= ASSIGNMENT =
In the records below, how many lines hold the word "BrokerAddress"? Give only the number.

= Source data =
(* ===== verification/Committee.v ===== *)
(** * The supervisor's committees: routing, brokers, re-partitioning

    [supervisor/signal/supervisorStopModule.go], [broker/broker.go],
    [supervisor/committee/committee_relay.go], [committee_broker.go] and
    [committee_clpa.go]: how transactions are injected, how a cross-shard payment is
    split into two halves through a broker, how the graph of executed transactions
    is fed to CLPA.  Reading the CSV file and the loops that wait on the wall clock
    are left out; the file of broker addresses is an argument.  Readings of the
    clock come from [clock], one per call. *)

From S2P Require Import Prelude Params Core Message External Storage Chain MerkleProof Partition.

(** ** [supervisorStopModule.go] *)

Record StopSignal := mkStop { stopGap : Z; stopThreshold : Z }.
#[export] Instance StopSignal_eta : Eta StopSignal := λ s, mkStop (stopGap s) (stopThreshold s).

Definition NewStopSignal (stop_Threshold : Z) : StopSignal := mkStop 0 stop_Threshold.
Definition StopGap_Inc (ss : StopSignal) : StopSignal := ss <| stopGap ::= λ g, i64 (g + 1) |>.
Definition StopGap_Reset (ss : StopSignal) : StopSignal := ss <| stopGap := 0 |>.
Definition GapEnough (ss : StopSignal) : bool := stopThreshold ss <=? stopGap ss.

(** ** Injecting transactions: [txSending] of every committee *)

Section sending.
Context {PA : Params}.
Context (table : gmap Z (gmap Z string)).
(** The shard a transaction is injected into. *)
Context (route : Transaction → go Z).

Definition node0_of (sid : Z) : string := default "" (m ← table !! sid; m !! 0).

(** One message to every shard. *)
Definition flush (sendToShard : gmap Z (list Transaction)) : list (string * payload) :=
  (λ sid, (node0_of sid, MInject (mkInject (default [] (sendToShard !! sid)) sid))) <$> seqZ 0 ShardNum.

(** The loop from index [idx] on, with the transactions still to come. *)
Fixpoint tx_sending (idx : Z) (sendToShard : gmap Z (list Transaction)) (txs : list Transaction)
    : go (list (string * payload)) :=
  '(msgs, sendToShard) ←
    (if 0 <? idx then
       if InjectSpeed =? 0 then Panic "integer divide by zero"
       else if (Z.rem idx InjectSpeed =? 0) || match txs with [] => true | _ => false end
       then Ret (flush sendToShard, ∅) else Ret ([], sendToShard)
     else Ret ([], sendToShard));
  match txs with
  | [] => Ret msgs
  | tx :: txs =>
      sid ← route tx;
      rest ← tx_sending (idx + 1) (<[sid := default [] (sendToShard !! sid) ++ [tx]]> sendToShard) txs;
      Ret (msgs ++ rest)
  end.

Definition txSending (txlist : list Transaction) : go (list (string * payload)) := tx_sending 0 ∅ txlist.

End sending.

(** [uint64(utils.Addr2Shard(key))]. *)
Definition addr_shard `{Params} (key : Address) : go Z := s ← Addr2Shard key; Ret (u64 s).
Definition relay_route `{Params} (tx : Transaction) : go Z := addr_shard (tx_Sender tx).

(** ** [broker.go] *)

Record Broker := mkBroker {
  BrokerRawMegs : gmap string BrokerRawMeg;
  BrokerAddress : list Address;
  RawTx2BrokerTx : gmap string (list bytes)
}.
#[export] Instance Broker_eta : Eta Broker := λ b,
  mkBroker (BrokerRawMegs b) (BrokerAddress b) (RawTx2BrokerTx b).

(** [lines]: the lines of the file; [num] counts down to zero, never from it. *)
Definition initBrokerAddr (num : Z) (lines : list string) : list Address :=
  if num <=? 0 then lines else take (Z.to_nat num) lines.
Definition NewBroker `{Params} (lines : list string) : Broker := mkBroker ∅ (initBrokerAddr BrokerNum lines) ∅.
Definition IsBroker (b : Broker) (address : Address) : bool := bool_decide (address ∈ BrokerAddress b).

(** ** [committee_broker.go] *)

Record BrokerCommittee := mkBCM {
  bcm_broker : Broker;
  brokerConfirm1Pool : gmap string Mag1Confirm;
  brokerConfirm2Pool : gmap string Mag2Confirm;
  bcm_table : gmap Z (gmap Z string);
  bcm_ticks : nat;                                   (* clock readings so far *)
  bcm_out : list (string * payload)
}.
#[export] Instance BrokerCommittee_eta : Eta BrokerCommittee := λ c,
  mkBCM (bcm_broker c) (brokerConfirm1Pool c) (brokerConfirm2Pool c) (bcm_table c) (bcm_ticks c) (bcm_out c).

Section broker_committee.
Context {PA : Params} {EX : External}.
Context (clock : nat → Time).
(** Where the committee takes an account to live: [addr_shard] in the broker committee,
    the partition map of the moment where accounts also migrate. *)
Context (fetch : Address → go Z).

Definition NewBrokerCommitteeMod (lines : list string) (table : gmap Z (gmap Z string)) : BrokerCommittee :=
  mkBCM (NewBroker lines) ∅ ∅ table 0 [].

(** A payment by a broker goes to the recipient's shard. *)
Definition broker_route (b : Broker) (tx : Transaction) : go Z :=
  sendersid ← fetch (tx_Sender tx);
  if IsBroker b (tx_Sender tx) then fetch (tx_Recipient tx) else Ret sendersid.

Definition bcm_txSending (txs : list Transaction) (c : BrokerCommittee) : go BrokerCommittee :=
  msgs ← txSending (bcm_table c) (broker_route (bcm_broker c)) txs;
  Ret (c <| bcm_out ::= λ o, o ++ msgs |>).

(** [core.NewTransaction] at the next reading of the clock, with the fields of a half. *)
Definition half (sender recipient : Address) (ctx : Transaction) (now : Time) : Transaction :=
  (NewTransaction sender recipient (tx_Value ctx) (tx_Nonce ctx) now)
    <| tx_OriginalSender := tx_Sender ctx |> <| tx_FinalRecipient := tx_Recipient ctx |>
    <| tx_RawTxHash := Some (tx_TxHash ctx) |>.
Definition half1 (broker : Address) (ctx : Transaction) (now : Time) : Transaction :=
  half (tx_Sender ctx) broker ctx now.
Definition half2 (broker : Address) (ctx : Transaction) (now : Time) : Transaction :=
  half broker (tx_Recipient ctx) ctx now.

Definition make_type1 (acc : list Transaction * BrokerCommittee) (m : BrokerType1Meg)
    : list Transaction * BrokerCommittee :=
  let '(tx1s, c) := acc in
  let tx1 := half1 (b1_Broker m) (br_Tx (b1_RawMeg m)) (clock (bcm_ticks c)) in
  (tx1s ++ [tx1],
   c <| bcm_ticks ::= S |> <| brokerConfirm1Pool ::= <[tx_TxHash tx1 := mkMag1 (tx_TxHash tx1) (b1_RawMeg m)]> |>).

Definition handleBrokerType1Mes (ms : list BrokerType1Meg) (c : BrokerCommittee) : go BrokerCommittee :=
  let '(tx1s, c) := foldl make_type1 ([], c) ms in bcm_txSending tx1s c.

Definition make_type2 (acc : list Transaction * BrokerCommittee) (m : BrokerType2Meg)
    : list Transaction * BrokerCommittee :=
  let '(tx2s, c) := acc in
  let tx2 := half2 (b2_Broker m) (br_Tx (b2_RawMeg m)) (clock (bcm_ticks c)) in
  (tx2s ++ [tx2],
   c <| bcm_ticks ::= S |> <| brokerConfirm2Pool ::= <[tx_TxHash tx2 := mkMag2 (tx_TxHash tx2) (b2_RawMeg m)]> |>).

Definition handleBrokerType2Mes (ms : list BrokerType2Meg) (c : BrokerCommittee) : go BrokerCommittee :=
  let '(tx2s, c) := foldl make_type2 ([], c) ms in bcm_txSending tx2s c.

Definition getBrokerRawMagDigest (r : BrokerRawMeg) : bytes := Sum256 (json_BrokerRawMeg r).

Definition with_broker (f : Broker → Broker) (c : BrokerCommittee) : BrokerCommittee := c <| bcm_broker ::= f |>.

Definition handleBrokerRawMag (raws : list BrokerRawMeg) (c : BrokerCommittee) : go BrokerCommittee :=
  let store c meg := with_broker (λ b, b <| BrokerRawMegs ::= <[getBrokerRawMagDigest meg := meg]> |>) c in
  handleBrokerType1Mes ((λ meg, mkBrokerType1 meg 0 (br_Broker meg)) <$> raws) (foldl store c raws).

(** [RawTx2BrokerTx[raw] = append(..., hash)]. *)
Definition note_half (raw hash : bytes) (c : BrokerCommittee) : BrokerCommittee :=
  with_broker (λ b, b <| RawTx2BrokerTx ::= λ m, <[raw := default [] (m !! raw) ++ [hash]]> m |>) c.

(** [bcm.broker.BrokerAddress[0]]. *)
Definition first_broker (c : BrokerCommittee) : go Address :=
  or_panic "index out of range" (BrokerAddress (bcm_broker c) !! 0%nat).

Definition confirm1_step (acc : list BrokerType2Meg * BrokerCommittee) (m : Mag1Confirm)
    : go (list BrokerType2Meg * BrokerCommittee) :=
  let '(ms, c) := acc in
  let RawMeg := m1_RawMeg m in
  match BrokerRawMegs (bcm_broker c) !! getBrokerRawMagDigest RawMeg with
  | None => Ret (ms, c)
  | Some _ =>
      let c := note_half (tx_TxHash (br_Tx RawMeg)) (m1_Tx1Hash m) c in
      a ← first_broker c; Ret (ms ++ [mkBrokerType2 RawMeg a], c)
  end.

Definition handleTx1ConfirmMag (ms : list Mag1Confirm) (c : BrokerCommittee) : go BrokerCommittee :=
  '(type2s, c) ← go_fold confirm1_step ([], c) ms; handleBrokerType2Mes type2s c.

Definition handleTx2ConfirmMag (ms : list Mag2Confirm) (c : BrokerCommittee) : BrokerCommittee :=
  foldl (λ c m, note_half (tx_TxHash (br_Tx (m2_RawMeg m))) (m2_Tx2Hash m) c) c ms.

Definition createConfirm (txs : list Transaction) (c : BrokerCommittee) : go BrokerCommittee :=
  let confirm1s := omap (λ tx, brokerConfirm1Pool c !! tx_TxHash tx) txs in
  let confirm2s := omap (λ tx, brokerConfirm2Pool c !! tx_TxHash tx) txs in
  c ← match confirm1s with [] => Ret c | _ => handleTx1ConfirmMag confirm1s c end;
  match confirm2s with [] => Ret c | _ => Ret (handleTx2ConfirmMag confirm2s c) end.

Definition bcm_HandleBlockInfo (b : BlockInfoMsg) (c : BrokerCommittee) : go BrokerCommittee :=
  if bi_BlockBodyLength b =? 0 then Ret c
  else createConfirm (bi_Broker1Txs b ++ bi_Broker2Txs b) c.

(** One transaction of the batch: to be split, or sent as it is. *)
Definition deal_step (c : BrokerCommittee) (acc : list Transaction * list BrokerRawMeg) (tx : Transaction)
    : go (list Transaction * list BrokerRawMeg) :=
  let '(itxs, raws) := acc in
  let b := bcm_broker c in
  rSid ← fetch (tx_Recipient tx);
  sSid ← fetch (tx_Sender tx);
  if negb (rSid =? sSid) && negb (IsBroker b (tx_Recipient tx)) && negb (IsBroker b (tx_Sender tx)) then
    a ← first_broker c; Ret (itxs, raws ++ [mkBrokerRaw tx a 0 0 0 ""])
  else
    let tx := if IsBroker b (tx_Recipient tx) || IsBroker b (tx_Sender tx)
              then tx <| tx_HasBroker := true |> <| tx_SenderIsBroker := IsBroker b (tx_Sender tx) |> else tx in
    Ret (itxs ++ [tx], raws).

Definition dealTxByBroker (txs : list Transaction) (c : BrokerCommittee)
    : go (list Transaction * BrokerCommittee) :=
  '(itxs, raws) ← go_fold (deal_step c) ([], []) txs;
  c ← match raws with [] => Ret c | _ => handleBrokerRawMag raws c end;
  Ret (itxs, c).

(** One batch of [MsgSendingControl]. *)
Definition bcm_send_batch (txlist : list Transaction) (c : BrokerCommittee) : go BrokerCommittee :=
  '(itx, c) ← dealTxByBroker txlist c; bcm_txSending itx c.

End broker_committee.

(** ** [committee_clpa.go] *)

Record CLPACommittee := mkCCM {
  curEpoch : Z;
  clpaGraph : CLPAState;
  modifiedMap : gmap string Z;
  ccm_table : gmap Z (gmap Z string);
  ccm_out : list (string * payload)
}.
#[export] Instance CLPACommittee_eta : Eta CLPACommittee := λ c,
  mkCCM (curEpoch c) (clpaGraph c) (modifiedMap c) (ccm_table c) (ccm_out c).

Section clpa_committee.
Context {PA : Params}.

(** [new(partition.CLPAState)] and [Init_CLPAState(0.5, 100, params.ShardNum)]. *)
Definition zero_graph : CLPAState := mkCLPA (mkGraph ∅ ∅) ∅ [] [] (CLPA.float64 0) 0 0 0 0.
Definition new_graph : go CLPAState :=
  CLPA.Init_CLPAState (CLPA.f_div (CLPA.float64 1) (CLPA.float64 2)) 100 ShardNum zero_graph.

Definition NewCLPACommitteeModule (table : gmap Z (gmap Z string)) : go CLPACommittee :=
  g ← new_graph; Ret (mkCCM 0 g ∅ table []).

Definition fetchModifiedMap (c : CLPACommittee) (key : Address) : go Z :=
  match modifiedMap c !! key with None => addr_shard key | Some val => Ret val end.
Definition clpa_route (c : CLPACommittee) (tx : Transaction) : go Z := fetchModifiedMap c (tx_Sender tx).

Definition ccm_txSending (txs : list Transaction) (c : CLPACommittee) : go CLPACommittee :=
  msgs ← txSending (ccm_table c) (clpa_route c) txs; Ret (c <| ccm_out ::= λ o, o ++ msgs |>).

Definition clpaMapSend (m : gmap string Z) (c : CLPACommittee) : CLPACommittee :=
  c <| ccm_out ::= λ o, o ++ ((λ i, (node0_of (ccm_table c) i, MPartitionMap (mkPartitionMap m))) <$> seqZ 0 ShardNum) |>.

Definition clpaReset (c : CLPACommittee) : go CLPACommittee :=
  g ← new_graph;
  Ret (c <| clpaGraph := g <| cs_PartitionMap := i64 <$> modifiedMap c |> |>).

(** A new partition, between the two uses of [clpaLock]; [order] as in
    [CLPA_Partition]. *)
Definition repartition (order : nat → list Vertex) (c : CLPACommittee) : go CLPACommittee :=
  '(mmap, _, g) ← CLPA.CLPA_Partition order (clpaGraph c);
  let c := clpaMapSend mmap (c <| clpaGraph := g |>) in
  clpaReset (c <| modifiedMap ::= λ m, mmap ∪ m |>).

Definition ccm_HandleBlockInfo (b : BlockInfoMsg) (c : CLPACommittee) : go CLPACommittee :=
  let c := if curEpoch c =? i32 (bi_Epoch b - 1) then c <| curEpoch := i32 (bi_Epoch b) |> else c in
  if bi_BlockBodyLength b =? 0 then Ret c
  else
    g ← go_fold (λ g tx, CLPA.AddEdge (tx_Sender tx) (tx_Recipient tx) g) (clpaGraph c)
          (bi_InnerShardTxs b ++ bi_Relay2Txs b);
    Ret (c <| clpaGraph := g |>).

End clpa_committee.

= RESPONSE AREA =
5